++++ SUPPLIED INFORMATION ++++

(** One change by the user keeps the spin box's range and only widens the
    slider's. *)
Lemma perform_widens (fuel : nat) (a : action) (p p' : linked) :
  well_wired p -> (2 <= fuel)%nat -> perform fuel a p = Some p' ->
  sb_minimum (spin p') = sb_minimum (spin p) /\
  sb_maximum (spin p') = sb_maximum (spin p) /\
  sl_minimum (slide p') <= sl_minimum (slide p) /\
  sl_maximum (slide p) <= sl_maximum (slide p').
Proof.
  intros Hw Hf Hp.
  destruct fuel as [|[|n]]; [lia | lia |].
  pose proof Hw as [Hr _].
  assert (Hs : forall x, p' = synced x p ->
            sb_minimum (spin p') = sb_minimum (spin p) /\
            sb_maximum (spin p') = sb_maximum (spin p) /\
            sl_minimum (slide p') <= sl_minimum (slide p) /\
            sl_maximum (slide p) <= sl_maximum (slide p')).
  { intros x ->.
    pose proof (widened_maximum_bounds x p Hr) as [Hmax _].
    pose proof (widened_minimum_bounds x p Hr) as [Hmin _].
    unfold synced. cbn. lia. }
  destruct a as [v|v]; cbn [perform] in Hp.
  - rewrite (spin_setValue_syncs p Hw) in Hp. cbv zeta in Hp.
    destruct (Z.eqb _ _); injection Hp as <-; [lia | eapply Hs; reflexivity].
  - rewrite (slider_setValue_syncs p Hw) in Hp. cbv zeta in Hp.
    destruct (Z.eqb _ _); injection Hp as <-; [lia | eapply Hs; reflexivity].
Qed.

Lemma perform_all_widens (fuel : nat) (acts : list action) (p : linked) :
  well_wired p -> (2 <= fuel)%nat ->
  exists p',
    perform_all fuel acts p = Some p' /\ well_wired p' /\
    sb_minimum (spin p') = sb_minimum (spin p) /\
    sb_maximum (spin p') = sb_maximum (spin p) /\
    sl_minimum (slide p') <= sl_minimum (slide p) /\
    sl_maximum (slide p) <= sl_maximum (slide p').
Proof.
  intros Hw Hf. revert p Hw.
  induction acts as [|a acts IH]; intros p Hw; cbn [perform_all].
  - exists p. repeat split; try apply Hw; lia.
  - destruct (perform_wired fuel a p Hw Hf) as (p1 & Hp1 & Hw1 & _).
    rewrite Hp1. cbn [mbind option_bind].
    destruct (perform_widens fuel a p p1 Hw Hf Hp1) as (E1 & E2 & L1 & L2).
    destruct (IH p1 Hw1) as (p' & Hp' & Hw' & F1 & F2 & M1 & M2).
    exists p'. split; [exact Hp'|]. split; [exact Hw'|]. lia.
Qed.

(** X3.  Whatever the user does to the camera distance pair, starting
    from the pair as built: every change goes through, the spin box keeps
    its range 0 .. 2147483647, the slider's minimum stays 0, its maximum
    never drops below 60 nor passes the spin box's, and both controls
    show one value, which is not negative. *)
Theorem camera_distance_session (fuel : nat) (acts : list action) :
  (2 <= fuel)%nat ->
  exists p,
    perform_all fuel acts camera_distance_pair = Some p /\
    sb_minimum (spin p) = 0 /\ sb_maximum (spin p) = 2147483647 /\
    sl_minimum (slide p) = 0 /\
    60 <= sl_maximum (slide p) <= 2147483647 /\
    sb_value (spin p) = sl_value (slide p) /\
    0 <= sl_value (slide p) <= sl_maximum (slide p).
Proof.
  intros Hf.
  destruct (perform_all_widens fuel acts camera_distance_pair
              camera_distance_pair_wired Hf)
    as (p & Hp & [Hr Hv] & E1 & E2 & L1 & L2).
  exists p. split; [exact Hp|].
  unfold well_ranged in Hr. cbn in E1, E2, L1, L2. lia.
Qed.

Lemma camera_distance_session_witness :
  exists p,
    perform_all 2 [SetSpin 500; SetSlider (-3)] camera_distance_pair = Some p /\
    sb_minimum (spin p) = 0 /\ sb_maximum (spin p) = 2147483647 /\
    sl_minimum (slide p) = 0 /\
    60 <= sl_maximum (slide p) <= 2147483647 /\
    sb_value (spin p) = sl_value (slide p) /\
    0 <= sl_value (slide p) <= sl_maximum (slide p).
Proof.
  apply (camera_distance_session 2 [SetSpin 500; SetSlider (-3)]). lia.
Defined.

(** X4.  Likewise for the camera height pair: the spin box keeps its
    range, the slider's minimum never rises above -20 nor its maximum
    drops below 40, the slider's range stays within the spin box's and
    both controls show one value within the slider's range. *)
Theorem camera_height_session (fuel : nat) (acts : list action) :
  (2 <= fuel)%nat ->
  exists p,
    perform_all fuel acts camera_height_pair = Some p /\
    sb_minimum (spin p) = -2147483647 /\ sb_maximum (spin p) = 2147483647 /\
    -2147483647 <= sl_minimum (slide p) <= -20 /\
    40 <= sl_maximum (slide p) <= 2147483647 /\
    sb_value (spin p) = sl_value (slide p) /\
    sl_minimum (slide p) <= sl_value (slide p) <= sl_maximum (slide p).
Proof.
  intros Hf.
  destruct (perform_all_widens fuel acts camera_height_pair
              camera_height_pair_wired Hf)
    as (p & Hp & [Hr Hv] & E1 & E2 & L1 & L2).
  exists p. split; [exact Hp|].
  unfold well_ranged in Hr. cbn in E1, E2, L1, L2. lia.
Qed.

Lemma camera_height_session_witness :
  exists p,
    perform_all 2 [SetSpin (-500); SetSlider 39] camera_height_pair = Some p /\
    sb_minimum (spin p) = -2147483647 /\ sb_maximum (spin p) = 2147483647 /\
    -2147483647 <= sl_minimum (slide p) <= -20 /\
    40 <= sl_maximum (slide p) <= 2147483647 /\
    sb_value (spin p) = sl_value (slide p) /\
    sl_minimum (slide p) <= sl_value (slide p) <= sl_maximum (slide p).
Proof.
  apply (camera_height_session 2 [SetSpin (-500); SetSlider 39]). lia.
Defined.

++++

* **WHAT IS NEEDED**: Where a line above contains the string "linked", tally it, then give the number alone.

* **SOLUTION TO THIS EXERCISE**: 2